• [What this task involves] Provide again, from the entries below, every line from the one containing "set (close := fun" through the one containing "set (tail := fun", exactly as written, and no other line.

• [Exercise inputs]
#####

(** Whatever the content pattern captures at a position has no double
    quote in it: the capture ends at the first quote after the opening
    one, escaped or not. *)
Lemma matchHere_contentPattern (s : string) (cap : option string) :
  matchHere contentPattern s = Some cap ->
  exists c, cap = Some c /\ sall notQuote c = true.
Proof.
  unfold matchHere, contentPattern; cbn [exec].
  destruct (dropPrefix "content=" s) as [[|q s1]|]; try discriminate.
  destruct (isQuote q); [|discriminate].
  set (fin := fun (_ : string) (cap : option string) => Some cap).
  set (close := fun (s' : string) (_ : option string) =>
                  exec (Cls isQuote) s'
                    (Some (take (String.length s1 - String.length s') s1)) fin).
  fold escapedQuote.
  set (tail := fun (s' : string) (cap' : option string) =>
                 starLoop (exec (Cat (Lit escapedQuote) (Star (Cls notQuote))))
                   close (String.length s') s' cap').
  destruct (dropWhile_notQuote s1) as [[D A]|(q' & rest & D & Q)].
  - rewrite (starLoop_class_reject notQuote (sall notQuote) tail);
      [discriminate | | | assumption].
    + intros c s0 H. simpl in H. now apply andb_prop in H as [_ H].
    + intros s0 cap0 H. unfold tail.
      destruct s0 as [|c s0]; cbn [String.length starLoop].
      * reflexivity.
      * cbn [exec]. rewrite (dropPrefix_escapedQuote_none _ H).
        unfold close; cbn [exec]. simpl in H.
        apply andb_prop in H as [H _]. unfold notQuote in H.
        now destruct (isQuote c).
  - rewrite (starLoop_class_accept notQuote tail
               (res := Some (takeWhile notQuote s1))).
    + intros [= <-]. eexists; split; [reflexivity | apply sall_takeWhile].
    + lia.
    + rewrite D. unfold tail. cbn [String.length starLoop exec].
      assert (N : dropPrefix escapedQuote (String q' rest) = None).
      { unfold escapedQuote; cbn [dropPrefix].
        destruct (Ascii.eqb backslash q') eqn:B; [|reflexivity].
        apply Ascii.eqb_eq in B; subst q'. vm_compute in Q. discriminate. }
      rewrite N. unfold close; cbn [exec]. rewrite Q. unfold fin.
      rewrite <- D, take_dropWhile. reflexivity.
Qed.
(** * Crash: airplane-crash visualisation (Next.js page, two d3 charts)

    A shallow embedding of [src/pages/index.js] (the data pipeline of
    [getStaticProps] and the view selection of [Home]) and of the two chart
    components [StackedAreaChart] and [Treemap], together with the parts of
    the JavaScript runtime, lodash and d3 that these functions call.

    Numbers.  Counts, years and pixel positions are integers ([Z]); where
    the code can leave the numbers (a fatality count that does not parse,
    a property that is missing or inherited) the value is a [JS.num].  The
    treemap geometry and the colour scale divide, so they live in the
    rationals ([Q]); IEEE rounding of doubles is not modelled, the special
    values that d3's squarify relies on (infinities and NaN produced by
    divisions by zero) are.

    Objects.  An object used as a map (a row of [stackedAreaData],
    [treemapInteractiveData]) is the finite map of its own properties;
    reading and writing go through [JS.get] and [JS.set], which know the
    properties every object inherits from [Object.prototype].  Where the
    enumeration order of an object matters ([_.groupBy] followed by
    [_.map]) it is the list of its properties in that order. *)

From Stdlib Require Import ZArith QArith Qround Lia Lra Psatz Ascii String.
From stdpp Require Import gmap strings list sorting.

Open Scope Z_scope.

(* ================================================================== *)
(** * The JavaScript runtime *)
(* ================================================================== *)

Module JS.

(** A number, or [None] for a value that is not one: NaN, and what
    [||] and [+] give once an operand is an object. *)
Definition num : Type := option Z.

Definition isNaN (a : num) : bool := bool_decide (a = None).

Definition add (a b : num) : num :=
  match a, b with
  | Some a, Some b => Some (a + b)
  | _, _ => None
  end.

Definition sub (a b : num) : num :=
  match a, b with
  | Some a, Some b => Some (a - b)
  | _, _ => None
  end.

(** What [Array.prototype.sort] makes of the result of its comparator:
    NaN counts as [+0]. *)
Definition sortCompare (v : num) : Z := default 0 v.

(** [Array.prototype.sort(compare)]: a stable sort (ECMAScript 2019).
    [compare a b <= 0] keeps [a] in front of [b]. *)
Section sort.
Context {A : Type} (compare : A → A → Z).

Fixpoint insert (x : A) (l : list A) : list A :=
  match l with
  | [] => [x]
  | y :: l' => if decide (compare x y ≤ 0) then x :: l else y :: insert x l'
  end.

Definition sort (l : list A) : list A := foldr insert [] l.
End sort.

(** The properties every object inherits from [Object.prototype]:
    functions, and the accessor [__proto__]. *)
Definition objectPrototype : list string :=
  ["constructor"; "hasOwnProperty"; "isPrototypeOf"; "propertyIsEnumerable";
   "toLocaleString"; "toString"; "valueOf"; "__proto__";
   "__defineGetter__"; "__defineSetter__"; "__lookupGetter__";
   "__lookupSetter__"].

Definition inherited (k : string) : bool := bool_decide (k ∈ objectPrototype).

(** What [o[k]] finds on a plain object: an own property, else an
    inherited one (a function, or [Object.prototype] itself for
    [__proto__]), else [undefined]. *)
Inductive Property (V : Type) :=
| Own (v : V)
| Inherited
| Undefined.
Arguments Own {V} v.
Arguments Inherited {V}.
Arguments Undefined {V}.

Definition get {V} (o : gmap string V) (k : string) : Property V :=
  match o !! k with
  | Some v => Own v
  | None => if inherited k then Inherited else Undefined
  end.

(** [o[k] = v] for a primitive [v]: on an object without an own
    [__proto__] the setter inherited under that name ignores [v]. *)
Definition set {V} (o : gmap string V) (k : string) (v : V) : gmap string V :=
  if decide (k = "__proto__" ∧ o !! k = None) then o else <[k := v]> o.

(** Truthiness of a value that is a string or [null]: [null] and the
    empty string are falsy. *)
Definition truthy (s : option string) : bool :=
  match s with
  | Some s => negb (String.eqb s "")
  | None => false
  end.

(** [Array.prototype.join(sep)] on strings. *)
Fixpoint join (sep : string) (l : list string) : string :=
  match l with
  | [] => ""
  | [x] => x
  | x :: rest => x +:+ sep +:+ join sep rest
  end.

(** [Math.ceil(a / b)] on integers. *)
Definition ceil_div (a b : Z) : Z := - ((- a) / b).

(** Property names that are array indices: canonical decimal numerals
    below 2^32 - 1.  An ordinary object enumerates these first, in
    ascending numeric order, and the other names after them in insertion
    order. *)
Definition digit (a : ascii) : option N :=
  let n := N_of_ascii a in
  if ((48 <=? n) && (n <=? 57))%N then Some (n - 48)%N else None.

Fixpoint digits (s : string) (acc : N) : option N :=
  match s with
  | EmptyString => Some acc
  | String a s' =>
      match digit a with
      | Some d => digits s' (10 * acc + d)%N
      | None => None
      end
  end.

Definition array_index (s : string) : option N :=
  match s with
  | EmptyString => None
  | String a s' =>
      if Ascii.eqb a "0"%char then (if String.eqb s' "" then Some 0%N else None)
      else match digits s 0 with
           | Some n => if (n <? 4294967295)%N then Some n else None
           | None => None
           end
  end.

(** The property name of an integer key is its decimal numeral
    ([String(y)]); it is an array index when [0 <= y < 2^32 - 1]. *)
Definition int_index (y : Z) : option N :=
  if (0 <=? y) && (y <? 4294967295) then Some (Z.to_N y) else None.

Section own_keys.
Context {K V : Type} (index : K → option N).

Definition is_index (e : K * V) : bool := bool_decide (is_Some (index e.1)).
Definition index_of (e : K * V) : Z := Z.of_N (default 0%N (index e.1)).

(** Enumeration order of the own properties of an object whose
    properties were created in the order of [l]. *)
Definition ownKeys (l : list (K * V)) : list (K * V) :=
  sort (λ a b, index_of a - index_of b) (filter (λ e, is_index e = true) l)
    ++ filter (λ e, is_index e = false) l.
End own_keys.

End JS.

(* ================================================================== *)
(** * lodash *)
(* ================================================================== *)

Module Lodash.

(** [_.uniq(array)]: the first occurrence of every value, in order. *)
Fixpoint uniq {A} `{EqDecision A} (l : list A) : list A :=
  match l with
  | [] => []
  | x :: l' => x :: filter (λ y, y ≠ x) (uniq l')
  end.

(** [_.groupBy(collection, key)]: an object that maps every key to the
    array of the elements having it, in their input order.  lodash
    defines every group as an own property, under any name.  The object
    is returned as the list of its properties in enumeration order. *)
Definition groupBy {A K} `{EqDecision K} (index : K → option N)
    (key : A → K) (l : list A) : list (K * list A) :=
  JS.ownKeys index
    (fmap (λ k, (k, filter (λ x, key x = k) l)) (uniq (fmap key l))).

(** [_.sumBy(array, f)], for an [f] that is never [undefined]. *)
Definition sumBy {A} (f : A → JS.num) (l : list A) : JS.num :=
  foldl (λ acc x, JS.add acc (f x)) (Some 0) l.

(** [_.fromPairs(pairs)], [result[pair[0]] = pair[1]] for every pair:
    later pairs overwrite earlier ones. *)
Definition fromPairs {V} (pairs : list (string * V)) : gmap string V :=
  foldl (λ m p, JS.set m p.1 p.2) ∅ pairs.

(** [_.keyBy(collection, key)]: the last element of every key, defined
    as an own property under any name. *)
Definition keyBy {A} (key : A → string) (l : list A) : gmap string A :=
  foldl (λ m x, <[key x := x]> m) ∅ l.

End Lodash.

(* ================================================================== *)
(** * d3-array and d3-shape *)
(* ================================================================== *)

Module D3.

(** [d3.min] and [d3.max] with an accessor; [None] is [undefined], the
    result on an empty array. *)
Definition min {A} (f : A → Z) (l : list A) : option Z :=
  match l with
  | [] => None
  | x :: l' => Some (foldl (λ m y, Z.min m (f y)) (f x) l')
  end.

Definition max {A} (f : A → Z) (l : list A) : option Z :=
  match l with
  | [] => None
  | x :: l' => Some (foldl (λ m y, Z.max m (f y)) (f x) l')
  end.

(** [d3.range(start, stop, step)]:
    [n = Math.max(0, Math.ceil((stop - start) / step)) | 0] values
    [start + i * step]. *)
Definition range (start stop step : Z) : list Z :=
  fmap (λ i, start + Z.of_nat i * step)
      (seq 0 (Z.to_nat (Z.max 0 (JS.ceil_div (stop - start) step)))).

(** [+d[key]], the default value accessor made a number: NaN unless the
    datum has the property. *)
Definition value (d : gmap string Z) (key : string) : JS.num :=
  match JS.get d key with
  | JS.Own v => Some v
  | _ => None
  end.

(** One series of [d3.stack]: its key and one [[y0, y1]] pair per datum. *)
Definition Series : Type := string * list (JS.num * JS.num).

(** [d3.stack().keys(keys)] with the default value accessor [d[key]],
    order [stackOrderNone] and offset [stackOffsetNone].  First every
    point is [[0, +d[key]]]. *)
Definition stackInit (keys : list string) (data : list (gmap string Z))
    : list Series :=
  fmap (λ k, (k, fmap (λ d, (Some 0, value d k)) data)) keys.

(** [stackOffsetNone], inner loop:
    [s1[j][1] += s1[j][0] = isNaN(s0[j][1]) ? s0[j][0] : s0[j][1]]. *)
Definition offsetPoint (p0 p1 : JS.num * JS.num) : JS.num * JS.num :=
  let base := if JS.isNaN p0.2 then p0.1 else p0.2 in
  (base, JS.add p1.2 base).

Fixpoint offsetFrom (s0 : list (JS.num * JS.num)) (rest : list Series)
    : list Series :=
  match rest with
  | [] => []
  | (k, s1) :: rest' =>
      let s1' := zip_with offsetPoint s0 s1 in
      (k, s1') :: offsetFrom s1' rest'
  end.

Definition offsetNone (series : list Series) : list Series :=
  match series with
  | [] => []
  | (k, s) :: rest => (k, s) :: offsetFrom s rest
  end.

Definition stack (keys : list string) (data : list (gmap string Z))
    : list Series :=
  offsetNone (stackInit keys data).

(** [d3.max(array, accessor)] where the accessor can give [undefined] or
    NaN ([None]): such values are skipped, and the result is [undefined]
    ([None]) when nothing is left. *)
Definition maxOf {A} (f : A → JS.num) (l : list A) : JS.num :=
  match omap f l with
  | [] => None
  | v :: vs => Some (foldl Z.max v vs)
  end.

End D3.

(* ================================================================== *)
(** * d3-scale: linear and ordinal scales *)
(* ================================================================== *)

Module D3Scale.

(** [normalize(a, b)]: [x => (x - a) / b] with [b -= a], and the
    constant 0.5 when [b - a] is 0. *)
Definition normalize (a b x : Q) : Q :=
  if Qeq_bool (b - a) 0 then (1 # 2)%Q else ((x - a) / (b - a))%Q.

(** [interpolateNumber(a, b)(t)]. *)
Definition interpolateNumber (a b t : Q) : Q := (a * (1 - t) + b * t)%Q.

(** [d3.scaleLinear().domain([d0, d1]).range([r0, r1])], not clamped:
    [bimap] turns a descending domain around. *)
Definition linear (domain range : Q * Q) (x : Q) : Q :=
  if Qle_bool domain.1 domain.2
  then interpolateNumber range.1 range.2 (normalize domain.1 domain.2 x)
  else interpolateNumber range.2 range.1 (normalize domain.2 domain.1 x).

(** [d3.schemeCategory10]. *)
Definition schemeCategory10 : list string :=
  ["#1f77b4"; "#ff7f0e"; "#2ca02c"; "#d62728"; "#9467bd";
   "#8c564b"; "#e377c2"; "#7f7f7f"; "#bcbd22"; "#17becf"].

(** [scale.domain(values)]: the values, each at its first occurrence. *)
Definition ordinalDomain (values : list string) : list string :=
  foldl (λ domain v, if decide (v ∈ domain) then domain else domain ++ [v])
        [] values.

(** [d3.scaleOrdinal(range).domain(values)(d)]: [range[i % range.length]]
    for the index [i] of [d] in the domain; a value that is not in the
    domain is appended to it first. *)
Definition ordinal (range values : list string) (d : string) : option string :=
  let domain := ordinalDomain values in
  let i := match list_find (λ v, v = d) domain with
           | Some (i, _) => i
           | None => length domain
           end in
  range !! (i `mod` length range)%nat.

End D3Scale.

(* ================================================================== *)
(** * src/pages/index.js: getStaticProps *)
(* ================================================================== *)

Inductive Survivors := Yes | No.

Definition survivorsName (s : Survivors) : string :=
  match s with Yes => "Yes" | No => "No" end.

#[global] Instance Survivors_eq_dec : EqDecision Survivors.
Proof. solve_decision. Defined.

#####

• [Task solution]
  set (close := fun (s' : string) (_ : option string) =>
                  exec (Cls isQuote) s'
                    (Some (take (String.length s1 - String.length s') s1)) fin).
  fold escapedQuote.
  set (tail := fun (s' : string) (cap' : option string) =>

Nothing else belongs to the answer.